PSN Jadikan Cara Efektif Cegah Penyebaran DB

Suara Bojonegoro     Rabu, Januari 20, 2016    

Oleh: Sulistya Windya

foto: Dok. Humas
Suarabojonegoro.com - Untuk mencegah penyebaran nyamuk aedes aegypti dan menurunkan resiko penyakit Demam Berdarah. Ternyata hal mudah dan murah itu adalah dengan gerakan Pemberantasan Sarang Nyamuk (PSN) dan abatisasi . Hal ini seperti yang disampaikan oleh Kun Sucahyono Kasi pengamatan Penyakit dan Kesehatan Matra di Dinas Kesehatan Kabupaten Bojonegoro.
 
Kun Sucahyono menyampaikan bahwa pada intinya hal yang mudah bisa kita lakukan untuk mencegah penyebaran penyakit DB ini yakni dengan PSN atau kita menyebut pula dengan 3 M, Menguras, Mengubur dan Menutup. Kemudian dilengkapi dengan melakukan abatisasi. Rabu (20/1/16)
 
“Yang penting jangan ada genangan ataupun media yang bisa menjadi tempat berkembang biak nyamuk disekitar rumah tinggal,” ungkap Kun Sucahyono.
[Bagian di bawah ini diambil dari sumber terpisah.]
(** The canonical query lists exactly the pairs of the raw query, sorted
    by key, the values of one key in their original order; and canonicalising is
    idempotent, so client and server agree on it. *)
Theorem canonicalize_query_spec raw :
  let c := canonicalize_query raw in
  query_pairs c ≡ₚ query_pairs raw ∧
  StronglySorted (λ a b, str_leb a.1 b.1 = true) (query_pairs c) ∧
  (∀ k, filter (λ p, p.1 = k) (query_pairs c) = filter (λ p, p.1 = k) (query_pairs raw)) ∧
  canonicalize_query c = c.
Proof.
  intros c.
  assert (Hpairs : query_pairs c = sort_by key_le (query_pairs raw)).
  { unfold c, canonicalize_query. destruct raw as [|x raw]; [done|].
    apply query_pairs_render. rewrite sort_by_perm. apply query_pairs_wf. }
  assert (Hc : c = render_query (query_pairs c)).
  { rewrite Hpairs. unfold c, canonicalize_query. by destruct raw. }
  assert (Hsorted : StronglySorted (λ a b, key_le a b = true) (query_pairs c)).
  { rewrite Hpairs. apply sort_by_sorted; [apply key_le_total|apply key_le_trans]. }
  split_and!.
  - rewrite Hpairs. apply sort_by_perm.
  - exact Hsorted.
  - intros k. rewrite Hpairs. apply sort_by_stable. intros a b Ha Hb.
    unfold key_le. rewrite Ha, Hb. apply str_leb_refl.
  - transitivity (render_query (sort_by key_le (query_pairs c))).
    + unfold canonicalize_query. by destruct c.
    + by rewrite sort_by_id, <- Hc by done.
Qed.

(** ** The header *)

Inductive HeaderItem : Type :=
  | HKeyId (u : Uuid) | HAlgo (a : str) | HTs (t : Tso) | HNonce (b : bytes)
  | HSig (b : bytes).

#[global] Instance header_item_eq_dec : EqDecision HeaderItem.
Proof. solve_decision. Defined.

Definition item_kind (i : HeaderItem) : nat :=
  match i with HKeyId _ => 0 | HAlgo _ => 1 | HTs _ => 2 | HNonce _ => 3 | HSig _ => 4 end.

Definition apply_item (f : Fields) (i : HeaderItem) : Fields :=
  match i with
  | HKeyId u => set_key_id u f
  | HAlgo a => set_algo a f
  | HTs t => set_ts t f
  | HNonce b => set_nonce b f
  | HSig b => set_sig b f
  end.

(** Visible ASCII other than the comma: what a header value may hold. *)
Definition value_char (c : N) : bool := ((33 <=? c) && (c <=? 126) && negb (c =? 44))%N.

Definition item_wf (i : HeaderItem) : Prop :=
  match i with
  | HAlgo a => Forall (λ c, value_char c = true) a
  | HTs t => tso_wf t
  | _ => True
  end.

Lemma value_char_spec c :
  value_char c = true → is_whitespace c = false ∧ c ≠ 44%N ∧ (c <? 128)%N = true.
Proof.
  unfold value_char, is_whitespace. rewrite !andb_true_iff, !N.leb_le, negb_true_iff, N.eqb_neq.
  intros [[??] ?]. rewrite N.ltb_lt. split_and!; [|lia|lia].
  rewrite !orb_false_iff, !andb_false_iff, !N.leb_gt, !N.eqb_neq. lia.
Qed.

Lemma class_value_char (P : N → bool) s :
  (∀ c, P c = true → value_char c = true) →
  Forall (λ c, P c = true) s → Forall (λ c, value_char c = true) s.
Proof. intros HP Hs. eapply Forall_impl; eauto. Qed.

Lemma alnum_value_char c : is_ascii_alphanumeric c = true → value_char c = true.
Proof.
  unfold is_ascii_alphanumeric, is_ascii_digit, is_ascii_lowercase, is_ascii_uppercase, value_char.
  rewrite !orb_true_iff, !andb_true_iff, !N.leb_le, negb_true_iff, N.eqb_neq. lia.
Qed.

Lemma uuid_value_char c : uuid_char c = true → value_char c = true.
Proof.
  unfold uuid_char. rewrite orb_true_iff, N.eqb_eq.
  intros [?| ->]; [by apply alnum_value_char|done].
Qed.

Lemma b64_value_char c : b64_char c = true → value_char c = true.
Proof.
  unfold b64_char. rewrite !orb_true_iff, !N.eqb_eq.
  intros [[[?| ->]| ->]| ->]; [by apply alnum_value_char|done..].
Qed.

Lemma digit_value_char c : is_ascii_digit c = true → value_char c = true.
Proof. intros H. apply alnum_value_char. unfold is_ascii_alphanumeric. by rewrite H. Qed.

Lemma trim_space w : (∀ c, c ∈ w → is_whitespace c = false) → trim (32%N :: w) = trim w.
Proof. done. Qed.

(** Evaluates the comparisons of literals in the goal. *)
Ltac eval_str_tests :=
  repeat match goal with
  | |- context [str_eqb (lit ?a) (lit ?b)] =>
    let r := eval vm_compute in (str_eqb (lit a) (lit b)) in
    change (str_eqb (lit a) (lit b)) with r
  | |- context [str_mem (lit ?a) KNOWN_FIELDS] =>
    let r := eval vm_compute in (str_mem (lit a) KNOWN_FIELDS) in
    change (str_mem (lit a) KNOWN_FIELDS) with r
  end.

Section header.
Context `{UuidLaws, Base64Laws}.

Definition item_key (i : HeaderItem) : str :=
  match i with
  | HKeyId _ => lit "key_id" | HAlgo _ => lit "algo" | HTs _ => lit "ts"
  | HNonce _ => lit "nonce" | HSig _ => lit "sig"
  end.
Definition item_value (i : HeaderItem) : str :=
  match i with
  | HKeyId u => uuid_display u
  | HAlgo a => a
  | HTs t => dec_Z (as_u64 t)
  | HNonce b | HSig b => b64_encode b
  end.
Definition render_item (i : HeaderItem) : str := item_key i ++ 61%N :: item_value i.
Definition render_header (items : list HeaderItem) : str :=
  lit "Signature " ++ join (lit ", ") (render_item <$> items).

Lemma item_value_chars i :
  item_wf i → Forall (λ c, value_char c = true) (item_value i).
Proof.
  destruct i; simpl; intros Hwf.
  - by eapply class_value_char, uuid_display_chars; apply uuid_value_char.
  - done.
  - eapply class_value_char, dec_Z_digits; [apply digit_value_char|apply Hwf].
  - by eapply class_value_char, b64_encode_chars; apply b64_value_char.
  - by eapply class_value_char, b64_encode_chars; apply b64_value_char.
Qed.

Lemma render_item_chars i :
  item_wf i → Forall (λ c, value_char c = true) (render_item i).
Proof.
  intros Hwf. apply Forall_app. split; [destruct i; by repeat constructor|].
  constructor; [done|by apply item_value_chars].
Qed.

Lemma chars_trim w : Forall (λ c, value_char c = true) w → trim w = w.
Proof.
  intros Hw. apply trim_id. intros c Hc. rewrite Forall_forall in Hw.
  by apply value_char_spec, Hw.
Qed.

(** One rendered field, with or without a leading space, is read back. *)
Lemma parse_pair_item f i w :
  item_wf i → w = render_item i ∨ w = 32%N :: render_item i →
  parse_pair f w = Ok (apply_item f i).
Proof.
  intros Hwf Hw. pose proof (render_item_chars i Hwf) as Hr.
  assert (trim w = render_item i) as Htrim.
  { destruct Hw as [->| ->]; [by apply chars_trim|].
    change (trim (render_item i) = render_item i). by apply chars_trim. }
  unfold parse_pair. rewrite Htrim.
  rewrite bool_decide_eq_false_2 by (by destruct i).
  unfold render_item. rewrite split_once_app by (destruct i; by apply (bool_decide_unpack _)).
  cbn [ok_or mbind result_bind].
  rewrite (chars_trim (item_value i)) by by apply item_value_chars.
  assert (trim (item_key i) = item_key i) as -> by by destruct i.
  destruct i as [u|a|t|b|b]; cbn [item_key item_value apply_item]; eval_str_tests;
    cbn [negb]; [| | | |].
  - by rewrite uuid_roundtrip.
  - done.
  - rewrite parse_u64_dec by done. by destruct t.
  - by rewrite b64_roundtrip.
  - by rewrite b64_roundtrip.
Qed.

Lemma parse_pairs_items f items ws :
  Forall item_wf items →
  Forall2 (λ i w, w = render_item i ∨ w = 32%N :: render_item i) items ws →
  parse_pairs f ws = Ok (foldl apply_item f items).
Proof.
  intros Hwf Hws. revert f Hwf. induction Hws as [|i w items ws Hw _ IH]; intros f Hwf;
    simpl; [done|]. inversion Hwf; subst.
  rewrite (parse_pair_item f i w) by done. simpl. by apply IH.
Qed.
Dia juga menambahkan, masyarakat memiliki andil yang sangat besar untuk bisa membuat lingkungan bebas dari DB dan serangan nyamuk ini. Hal terkecil adalah dimulai dari setiap rumah tangga dengan melakukan gerakan 3M dan abatisasi. Selain itu pamahaman masyarakat tentang penanganan kasus DB juga harus diubah. Yakni bahwasannya Fogging bukan langkah yang tepat untuk meminimalisir perkembangbiakan nyamuk ini.

“Fogging hanya membunuh nyamuk dewasa saja, sedangkan jentik jentik nyamuk ini akan tetap hidup dan berkembang menjadi nyamuk dewasa kemudian berkembang biak,” jelasnya.

Sementara itu berdasarkan data yang dihimpun Humas, sejak tahun 2015 sampai dengan awal tahun 2016 data DBD di Bojonegoro yakni Bulan Januari 99 kasus DBD, Februari 92 kasusu, Maret 76 kasus, april 45 kasus, Meii 40 kasus. Bulan Juni 26 kasus, Juli 30 kasus, Agustus 17 Kasus, September 12 Kasus, Oktober 20 kasus. Bulan Nopember terjadi peningkatan yakni 44 kasus dan Desember 60 kasus DBD. Sedangkan awal bulan Januari 2016 ini per tanggal 18 jumlah kasus DBD menvapai 25 orang. (Wind/Rill/**)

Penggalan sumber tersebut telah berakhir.